• [Data listing]:
(** * The HDFS environment of rocksdb (util/env_hdfs.cc)

    A shallow embedding of the file wrappers, the logger and the
    environment operations of [util/env_hdfs.cc], and the properties of
    them that the specification states.

    Every operation of the file is a short sequence of blocking calls to
    libhdfs.  A method is embedded as a program ([Prog]) that issues those
    calls one after the other and continues with the answer of each; a
    program is run against a client ([Client]), a state machine that answers
    the calls.  Running a program yields its outcome, the final state of the
    client and the list of calls that were made, in order, with their
    answers. *)

From Stdlib Require Import ZArith Lia Bool List Ascii String.
From Stdlib Require Import DecimalString HexadecimalString.
From stdpp Require Import base option list gmap strings.

Local Open Scope string_scope.
Local Open Scope Z_scope.

(** ** Integer types of the C++ source *)

Module Ints.

(** [size_t] and [uint64_t]: 64-bit unsigned (an LP64 platform). *)
Definition to_uint64 (z : Z) : Z := z mod 2 ^ 64.

(** Conversion to a signed type of [w] bits (two's complement). *)
Definition to_signed (w : Z) (z : Z) : Z :=
  (z + 2 ^ (w - 1)) mod 2 ^ w - 2 ^ (w - 1).

(** [tSize] and [tOffset] are declared in hdfs/hdfs.h, which is not among
    the sources at hand.  They are taken as libhdfs declares them: [tSize]
    is [int32_t] and [tOffset] is [int64_t].  The code agrees with signed
    types: it tests the results of [hdfsPread], [hdfsTell] and [hdfsSeek]
    for [< 0].  [int] is 32 bits. *)
Definition to_tSize (z : Z) : Z := to_signed 32 z.
Definition to_tOffset (z : Z) : Z := to_signed 64 z.
Definition to_int (z : Z) : Z := to_signed 32 z.

Definition in_tOffset (z : Z) : Prop := - 2 ^ 63 <= z < 2 ^ 63.

End Ints.
Export Ints.

(** ** Status *)

(** [rocksdb::Status], as far as this file builds it.  [Status::IOError]
    carries the context and [strerror(err_number)]; the error number stands
    for its message here. *)
Inductive Status : Type :=
| OK
| StIOError (context : string) (err_number : Z)
| StNotSupported (msg : string).

(** ** Data exchanged with libhdfs *)

(** [hdfsFile]: an open file of the client; the null pointer is [None]. *)
Definition hdfsFile : Type := option Z.

Record hdfsFileInfo : Type := mkFileInfo {
  mName : string;
  mSize : Z;
  mLastMod : Z
}.

(** What [hdfsRead] and [hdfsPread] leave behind: the returned count and the
    bytes now held by the caller's buffer. *)
Record ReadReply : Type := mkReadReply {
  rd_count : Z;
  rd_buffer : list Byte.byte
}.

(** What [hdfsListDirectory] leaves behind: the returned array (null is
    [None]) and the value of [*numEntries]. *)
Record ListReply : Type := mkListReply {
  ls_infos : option (list hdfsFileInfo);
  ls_numEntries : Z
}.

(** [struct timeval] and the fields of [struct tm] that the logger prints. *)
Record timeval : Type := mkTimeval { tv_sec : Z; tv_usec : Z }.

Record tm : Type := mkTm {
  tm_year : Z; tm_mon : Z; tm_mday : Z;
  tm_hour : Z; tm_min : Z; tm_sec : Z
}.

(** [rocksdb::Slice]: a pointer and a length.  The pointer is always the
    caller's scratch buffer, whose content is kept in [data_]. *)
Record Slice : Type := mkSlice {
  data_ : list Byte.byte;
  size_ : Z
}.

Definition O_RDONLY : Z := 0.
Definition O_WRONLY : Z := 1.

(** ** Calls *)

(** The calls that leave the file: the libhdfs API (all on the one
    connection [fileSys_], which is left out of the arguments, as are the
    buffer size, replication and block size of [hdfsOpenFile], always 0),
    the read of [errno], and the clock and thread identifier that the logger
    asks for.  The index is the type of the answer. *)
Inductive call : Type -> Type :=
| hdfsOpenFile (path : string) (flags : Z) : call hdfsFile
| hdfsCloseFile (file : hdfsFile) : call Z
| hdfsRead (file : hdfsFile) (length : Z) : call ReadReply
| hdfsPread (file : hdfsFile) (position : Z) (length : Z) : call ReadReply
| hdfsWrite (file : hdfsFile) (buffer : list Byte.byte) (length : Z) : call Z
| hdfsTell (file : hdfsFile) : call Z
| hdfsSeek (file : hdfsFile) (desiredPos : Z) : call Z
| hdfsFlush (file : hdfsFile) : call Z
| hdfsSync (file : hdfsFile) : call Z
| hdfsExists (path : string) : call Z
| hdfsListDirectory (path : string) : call ListReply
| hdfsGetPathInfo (path : string) : call (option hdfsFileInfo)
| hdfsDelete (path : string) : call Z
| hdfsRename (oldPath newPath : string) : call Z
| hdfsCreateDirectory (path : string) : call Z
| errno : call Z
| gettid_ : call Z
| gettimeofday : call timeval
| localtime_r (seconds : Z) : call tm.

(** A call together with its answer. *)
Inductive Event : Type :=
| Ev {X : Type} (c : call X) (x : X).

(** The calls that go to the remote file system. *)
Definition is_remote {X : Type} (c : call X) : bool :=
  match c with
  | errno | gettid_ | gettimeofday | localtime_r _ => false
  | _ => true
  end.

Definition remote_event (e : Event) : bool :=
  match e with Ev c _ => is_remote c end.

Definition remote (tr : list Event) : list Event :=
  List.filter remote_event tr.

(** ** Programs *)

(** How a method ends other than by returning: it throws
    [HdfsFatalException], an [assert] fails, or it reads or writes memory it
    must not. *)
Inductive Failure : Type :=
| Fatal (msg : string)
| AssertionFailed
| Undefined.

Inductive Outcome (A : Type) : Type :=
| Normal (a : A)
| Failed (why : Failure).
Arguments Normal {A} a.
Arguments Failed {A} why.

Inductive Prog (A : Type) : Type :=
| Ret (a : A)
| Stop (why : Failure)
| Vis {X : Type} (c : call X) (k : X -> Prog A).
Arguments Ret {A} a.
Arguments Stop {A} why.
Arguments Vis {A X} c k.

Fixpoint bind {A B : Type} (p : Prog A) (f : A -> Prog B) : Prog B :=
  match p with
  | Ret a => f a
  | Stop why => Stop why
  | Vis c k => Vis c (fun x => bind (k x) f)
  end.

Definition do {X : Type} (c : call X) : Prog X := Vis c Ret.

Definition throw {A : Type} (msg : string) : Prog A := Stop (Fatal msg).

Notation "x <- p ;; q" := (bind p (fun x => q))
  (at level 100, p at next level, right associativity).
Notation "p ;;; q" := (bind p (fun _ => q))
  (at level 100, right associativity).

(** ** Clients *)

Record Client : Type := mkClient {
  St : Type;
  answer : forall X : Type, call X -> St -> X * St
}.
Arguments answer _ {X} _ _.

Record Run (A : Type) (S : Type) : Type := mkRun {
  outcome : Outcome A;
  final : S;
  trace : list Event
}.
Arguments mkRun {A S} outcome final trace.
Arguments outcome {A S} _.
Arguments final {A S} _.
Arguments trace {A S} _.

Definition logged {A S : Type} (e : Event) (r : Run A S) : Run A S :=
  mkRun (outcome r) (final r) (e :: trace r).

Fixpoint run {A : Type} (cl : Client) (p : Prog A) (s : St cl) : Run A (St cl) :=
  match p with
  | Ret a => mkRun (Normal a) s []
  | Stop why => mkRun (Failed why) s []
  | Vis c k =>
      let '(x, s') := answer cl c s in
      logged (Ev c x) (run cl (k x) s')
  end.

(** ** How the file is compiled *)

(** Two things about the build change what the code does: whether [assert]
    is compiled out ([NDEBUG]), and which operand of [==] in
    [HdfsReadableFile::feof] is evaluated first, which C++ leaves to the
    compiler. *)
Record Compilation : Type := mkCompilation {
  NDEBUG : bool;
  left_operand_first : bool
}.

Definition assert_ (cc : Compilation) (cond : bool) : Prog unit :=
  if NDEBUG cc || cond then Ret tt else Stop AssertionFailed.

(** The file-local helper [IOError(context, err_number)]; every call site
    passes [errno]. *)
Definition IOError (context : string) : Prog Status :=
  err_number <- do errno ;;
  Ret (StIOError context err_number).

(** [Log(mylog, ...)]: [mylog] is initialised to [nullptr] and the one
    assignment to it is commented out, so every [Log] call of the file is
    made on a null logger and does nothing.  The calls are left out. *)

(** ** HdfsReadableFile *)

Module HdfsReadableFile.

Record t : Type := mk {
  filename_ : string;
  hfile_ : hdfsFile
}.

(** The constructor. *)
Definition new (fname : string) : Prog t :=
  h <- do (hdfsOpenFile fname O_RDONLY) ;;
  Ret (mk fname h).

(** The destructor: closes whatever [hfile_] holds. *)
Definition delete (f : t) : Prog unit :=
  _ <- do (hdfsCloseFile (hfile_ f)) ;;
  Ret tt.

Definition isValid (f : t) : bool :=
  match hfile_ f with Some _ => true | None => false end.

(** The current size of the file. *)
Definition fileSize (f : t) : Prog Z :=
  pFileInfo <- do (hdfsGetPathInfo (filename_ f)) ;;
  match pFileInfo with
  | Some info => Ret (mSize info)
  | None => throw (String.append "fileSize on unknown file " (filename_ f))
  end.

(** [hdfsTell(fileSys_, hfile_) == fileSize()]. *)
Definition feof (cc : Compilation) (f : t) : Prog bool :=
  if left_operand_first cc then
    pos <- do (hdfsTell (hfile_ f)) ;;
    size <- fileSize f ;;
    Ret (pos =? size)
  else
    size <- fileSize f ;;
    pos <- do (hdfsTell (hfile_ f)) ;;
    Ret (pos =? size).

(** Sequential access: [Read(size_t n, Slice* result, char* scratch)].
    The count that [hdfsRead] returns is a [tSize] and is stored in a
    [size_t]. *)
Definition Read (cc : Compilation) (f : t) (n : Z) : Prog (Status * Slice) :=
  reply <- do (hdfsRead (hfile_ f) (to_tSize n)) ;;
  let bytes_read := to_uint64 (rd_count reply) in
  let result := mkSlice (rd_buffer reply) bytes_read in
  if bytes_read <? n then
    at_end <- feof cc f ;;
    if at_end : bool then Ret (OK, result)
    else
      s <- IOError (filename_ f) ;;
      Ret (s, result)
  else Ret (OK, result).

(** Random access: [Read(uint64_t offset, size_t n, Slice* result,
    char* scratch)].  The count is stored in an [ssize_t], which keeps
    its value. *)
Definition Read_at (f : t) (offset n : Z) : Prog (Status * Slice) :=
  reply <- do (hdfsPread (hfile_ f) (to_tOffset offset) (to_tSize n)) ;;
  let bytes_read := rd_count reply in
  let result :=
    mkSlice (rd_buffer reply) (if bytes_read <? 0 then 0 else bytes_read) in
  if bytes_read <? 0 then
    s <- IOError (filename_ f) ;;
    Ret (s, result)
  else Ret (OK, result).

(** [Skip(uint64_t n)].  [current + n] is computed in [uint64_t] and
    stored in a [tOffset]. *)
Definition Skip (f : t) (n : Z) : Prog Status :=
  current <- do (hdfsTell (hfile_ f)) ;;
  if current <? 0 then IOError (filename_ f)
  else
    let newoffset := to_tOffset (to_uint64 (to_uint64 current + n)) in
    val <- do (hdfsSeek (hfile_ f) newoffset) ;;
    if val <? 0 then IOError (filename_ f)
    else Ret OK.

End HdfsReadableFile.

(** ** HdfsWritableFile *)

Module HdfsWritableFile.

Record t : Type := mk {
  filename_ : string;
  hfile_ : hdfsFile
}.

Definition isValid (f : t) : bool :=
  match hfile_ f with Some _ => true | None => false end.

Definition getName (f : t) : string := filename_ f.

(** The constructor; it ends with [assert(hfile_ != nullptr)]. *)
Definition new (cc : Compilation) (fname : string) : Prog t :=
  h <- do (hdfsOpenFile fname O_WRONLY) ;;
  let f := mk fname h in
  assert_ cc (isValid f) ;;;
  Ret f.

• [What to produce]:
All lines of the listing that contain the word "logged" should be copied out.

• [Answer to this task]:
Definition logged {A S : Type} (e : Event) (r : Run A S) : Run A S :=
      logged (Ev c x) (run cl (k x) s')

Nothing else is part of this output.